Goal of the exercise:
Every record is to be returned as written, with no omissions.

Excerpted data:
== == ==

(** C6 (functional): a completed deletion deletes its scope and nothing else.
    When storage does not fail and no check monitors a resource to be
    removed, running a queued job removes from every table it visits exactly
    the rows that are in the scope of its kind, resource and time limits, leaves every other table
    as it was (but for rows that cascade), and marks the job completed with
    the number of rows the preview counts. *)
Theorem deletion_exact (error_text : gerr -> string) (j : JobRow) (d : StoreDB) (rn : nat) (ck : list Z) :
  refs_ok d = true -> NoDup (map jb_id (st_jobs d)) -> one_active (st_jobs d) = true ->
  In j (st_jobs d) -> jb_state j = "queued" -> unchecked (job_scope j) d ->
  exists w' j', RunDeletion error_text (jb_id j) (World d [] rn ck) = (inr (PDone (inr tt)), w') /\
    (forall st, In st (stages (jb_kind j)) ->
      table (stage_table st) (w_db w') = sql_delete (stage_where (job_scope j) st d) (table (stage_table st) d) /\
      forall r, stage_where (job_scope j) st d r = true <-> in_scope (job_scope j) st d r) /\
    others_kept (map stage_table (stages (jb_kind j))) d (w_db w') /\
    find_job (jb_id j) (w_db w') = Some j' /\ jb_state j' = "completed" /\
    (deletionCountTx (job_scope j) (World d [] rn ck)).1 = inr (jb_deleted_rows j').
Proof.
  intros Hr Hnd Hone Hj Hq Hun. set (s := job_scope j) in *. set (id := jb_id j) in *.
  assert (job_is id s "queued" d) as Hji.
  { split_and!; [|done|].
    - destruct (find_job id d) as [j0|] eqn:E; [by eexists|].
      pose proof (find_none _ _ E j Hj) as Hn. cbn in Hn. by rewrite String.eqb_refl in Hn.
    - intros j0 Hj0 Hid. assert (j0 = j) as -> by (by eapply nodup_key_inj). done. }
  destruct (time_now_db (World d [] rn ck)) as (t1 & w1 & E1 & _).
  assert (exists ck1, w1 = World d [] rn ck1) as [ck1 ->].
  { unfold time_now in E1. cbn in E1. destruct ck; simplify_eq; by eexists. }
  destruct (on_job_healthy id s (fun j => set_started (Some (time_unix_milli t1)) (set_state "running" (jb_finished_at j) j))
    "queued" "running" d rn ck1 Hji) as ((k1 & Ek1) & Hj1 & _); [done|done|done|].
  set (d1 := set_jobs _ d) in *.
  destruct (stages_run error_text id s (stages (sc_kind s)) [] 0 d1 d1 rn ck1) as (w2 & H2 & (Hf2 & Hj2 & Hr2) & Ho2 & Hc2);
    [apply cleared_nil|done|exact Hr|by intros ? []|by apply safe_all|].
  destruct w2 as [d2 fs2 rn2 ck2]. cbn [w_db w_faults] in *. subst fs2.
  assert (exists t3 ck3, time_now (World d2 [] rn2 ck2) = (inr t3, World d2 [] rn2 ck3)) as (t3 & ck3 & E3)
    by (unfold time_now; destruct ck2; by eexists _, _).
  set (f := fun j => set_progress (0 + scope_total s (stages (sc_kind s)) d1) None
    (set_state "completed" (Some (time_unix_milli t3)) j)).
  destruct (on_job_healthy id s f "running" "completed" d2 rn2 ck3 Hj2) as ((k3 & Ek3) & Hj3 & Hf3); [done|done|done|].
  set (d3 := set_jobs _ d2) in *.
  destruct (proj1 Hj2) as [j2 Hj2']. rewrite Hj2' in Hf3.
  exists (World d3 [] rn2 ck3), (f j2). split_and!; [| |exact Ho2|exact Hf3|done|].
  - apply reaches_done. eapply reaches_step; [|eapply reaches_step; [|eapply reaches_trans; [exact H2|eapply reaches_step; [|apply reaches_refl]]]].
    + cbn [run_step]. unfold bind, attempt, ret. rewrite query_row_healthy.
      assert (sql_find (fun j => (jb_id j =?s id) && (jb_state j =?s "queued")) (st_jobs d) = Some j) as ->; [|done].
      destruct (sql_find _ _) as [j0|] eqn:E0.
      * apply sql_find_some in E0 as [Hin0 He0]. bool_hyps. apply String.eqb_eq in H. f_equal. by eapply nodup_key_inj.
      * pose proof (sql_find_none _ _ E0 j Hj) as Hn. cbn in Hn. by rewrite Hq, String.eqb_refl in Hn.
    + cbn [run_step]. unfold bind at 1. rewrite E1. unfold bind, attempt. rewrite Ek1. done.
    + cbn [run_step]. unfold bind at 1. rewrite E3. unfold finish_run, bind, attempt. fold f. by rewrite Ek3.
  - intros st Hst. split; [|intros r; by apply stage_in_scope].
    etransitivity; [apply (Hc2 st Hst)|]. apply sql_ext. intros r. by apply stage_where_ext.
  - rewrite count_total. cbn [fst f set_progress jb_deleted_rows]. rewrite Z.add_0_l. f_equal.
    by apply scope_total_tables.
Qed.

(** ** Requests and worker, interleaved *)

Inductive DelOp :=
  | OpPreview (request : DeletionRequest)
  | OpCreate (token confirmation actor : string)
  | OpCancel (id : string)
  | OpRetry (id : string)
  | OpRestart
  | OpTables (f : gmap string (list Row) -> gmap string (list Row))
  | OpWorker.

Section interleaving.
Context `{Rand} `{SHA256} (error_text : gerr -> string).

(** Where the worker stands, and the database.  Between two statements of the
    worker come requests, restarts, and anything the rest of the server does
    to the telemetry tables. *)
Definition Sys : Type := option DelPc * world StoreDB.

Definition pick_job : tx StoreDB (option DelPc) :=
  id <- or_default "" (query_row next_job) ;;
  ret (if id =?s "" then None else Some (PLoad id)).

== == ==

Written reply:
(** C6 (functional): a completed deletion deletes its scope and nothing else.
    When storage does not fail and no check monitors a resource to be
    removed, running a queued job removes from every table it visits exactly
    the rows that are in the scope of its kind, resource and time limits, leaves every other table
    as it was (but for rows that cascade), and marks the job completed with
    the number of rows the preview counts. *)
Theorem deletion_exact (error_text : gerr -> string) (j : JobRow) (d : StoreDB) (rn : nat) (ck : list Z) :
  refs_ok d = true -> NoDup (map jb_id (st_jobs d)) -> one_active (st_jobs d) = true ->
  In j (st_jobs d) -> jb_state j = "queued" -> unchecked (job_scope j) d ->
  exists w' j', RunDeletion error_text (jb_id j) (World d [] rn ck) = (inr (PDone (inr tt)), w') /\
    (forall st, In st (stages (jb_kind j)) ->
      table (stage_table st) (w_db w') = sql_delete (stage_where (job_scope j) st d) (table (stage_table st) d) /\
      forall r, stage_where (job_scope j) st d r = true <-> in_scope (job_scope j) st d r) /\
    others_kept (map stage_table (stages (jb_kind j))) d (w_db w') /\
    find_job (jb_id j) (w_db w') = Some j' /\ jb_state j' = "completed" /\
    (deletionCountTx (job_scope j) (World d [] rn ck)).1 = inr (jb_deleted_rows j').
Proof.
  intros Hr Hnd Hone Hj Hq Hun. set (s := job_scope j) in *. set (id := jb_id j) in *.
  assert (job_is id s "queued" d) as Hji.
  { split_and!; [|done|].
    - destruct (find_job id d) as [j0|] eqn:E; [by eexists|].
      pose proof (find_none _ _ E j Hj) as Hn. cbn in Hn. by rewrite String.eqb_refl in Hn.
    - intros j0 Hj0 Hid. assert (j0 = j) as -> by (by eapply nodup_key_inj). done. }
  destruct (time_now_db (World d [] rn ck)) as (t1 & w1 & E1 & _).
  assert (exists ck1, w1 = World d [] rn ck1) as [ck1 ->].
  { unfold time_now in E1. cbn in E1. destruct ck; simplify_eq; by eexists. }
  destruct (on_job_healthy id s (fun j => set_started (Some (time_unix_milli t1)) (set_state "running" (jb_finished_at j) j))
    "queued" "running" d rn ck1 Hji) as ((k1 & Ek1) & Hj1 & _); [done|done|done|].
  set (d1 := set_jobs _ d) in *.
  destruct (stages_run error_text id s (stages (sc_kind s)) [] 0 d1 d1 rn ck1) as (w2 & H2 & (Hf2 & Hj2 & Hr2) & Ho2 & Hc2);
    [apply cleared_nil|done|exact Hr|by intros ? []|by apply safe_all|].
  destruct w2 as [d2 fs2 rn2 ck2]. cbn [w_db w_faults] in *. subst fs2.
  assert (exists t3 ck3, time_now (World d2 [] rn2 ck2) = (inr t3, World d2 [] rn2 ck3)) as (t3 & ck3 & E3)
    by (unfold time_now; destruct ck2; by eexists _, _).
  set (f := fun j => set_progress (0 + scope_total s (stages (sc_kind s)) d1) None
    (set_state "completed" (Some (time_unix_milli t3)) j)).
  destruct (on_job_healthy id s f "running" "completed" d2 rn2 ck3 Hj2) as ((k3 & Ek3) & Hj3 & Hf3); [done|done|done|].
  set (d3 := set_jobs _ d2) in *.
  destruct (proj1 Hj2) as [j2 Hj2']. rewrite Hj2' in Hf3.
  exists (World d3 [] rn2 ck3), (f j2). split_and!; [| |exact Ho2|exact Hf3|done|].
  - apply reaches_done. eapply reaches_step; [|eapply reaches_step; [|eapply reaches_trans; [exact H2|eapply reaches_step; [|apply reaches_refl]]]].
    + cbn [run_step]. unfold bind, attempt, ret. rewrite query_row_healthy.
      assert (sql_find (fun j => (jb_id j =?s id) && (jb_state j =?s "queued")) (st_jobs d) = Some j) as ->; [|done].
      destruct (sql_find _ _) as [j0|] eqn:E0.
      * apply sql_find_some in E0 as [Hin0 He0]. bool_hyps. apply String.eqb_eq in H. f_equal. by eapply nodup_key_inj.
      * pose proof (sql_find_none _ _ E0 j Hj) as Hn. cbn in Hn. by rewrite Hq, String.eqb_refl in Hn.
    + cbn [run_step]. unfold bind at 1. rewrite E1. unfold bind, attempt. rewrite Ek1. done.
    + cbn [run_step]. unfold bind at 1. rewrite E3. unfold finish_run, bind, attempt. fold f. by rewrite Ek3.
  - intros st Hst. split; [|intros r; by apply stage_in_scope].
    etransitivity; [apply (Hc2 st Hst)|]. apply sql_ext. intros r. by apply stage_where_ext.
  - rewrite count_total. cbn [fst f set_progress jb_deleted_rows]. rewrite Z.add_0_l. f_equal.
    by apply scope_total_tables.
Qed.

(** ** Requests and worker, interleaved *)

Inductive DelOp :=
  | OpPreview (request : DeletionRequest)
  | OpCreate (token confirmation actor : string)
  | OpCancel (id : string)
  | OpRetry (id : string)
  | OpRestart
  | OpTables (f : gmap string (list Row) -> gmap string (list Row))
  | OpWorker.

Section interleaving.
Context `{Rand} `{SHA256} (error_text : gerr -> string).

(** Where the worker stands, and the database.  Between two statements of the
    worker come requests, restarts, and anything the rest of the server does
    to the telemetry tables. *)
Definition Sys : Type := option DelPc * world StoreDB.

Definition pick_job : tx StoreDB (option DelPc) :=
  id <- or_default "" (query_row next_job) ;;
  ret (if id =?s "" then None else Some (PLoad id)).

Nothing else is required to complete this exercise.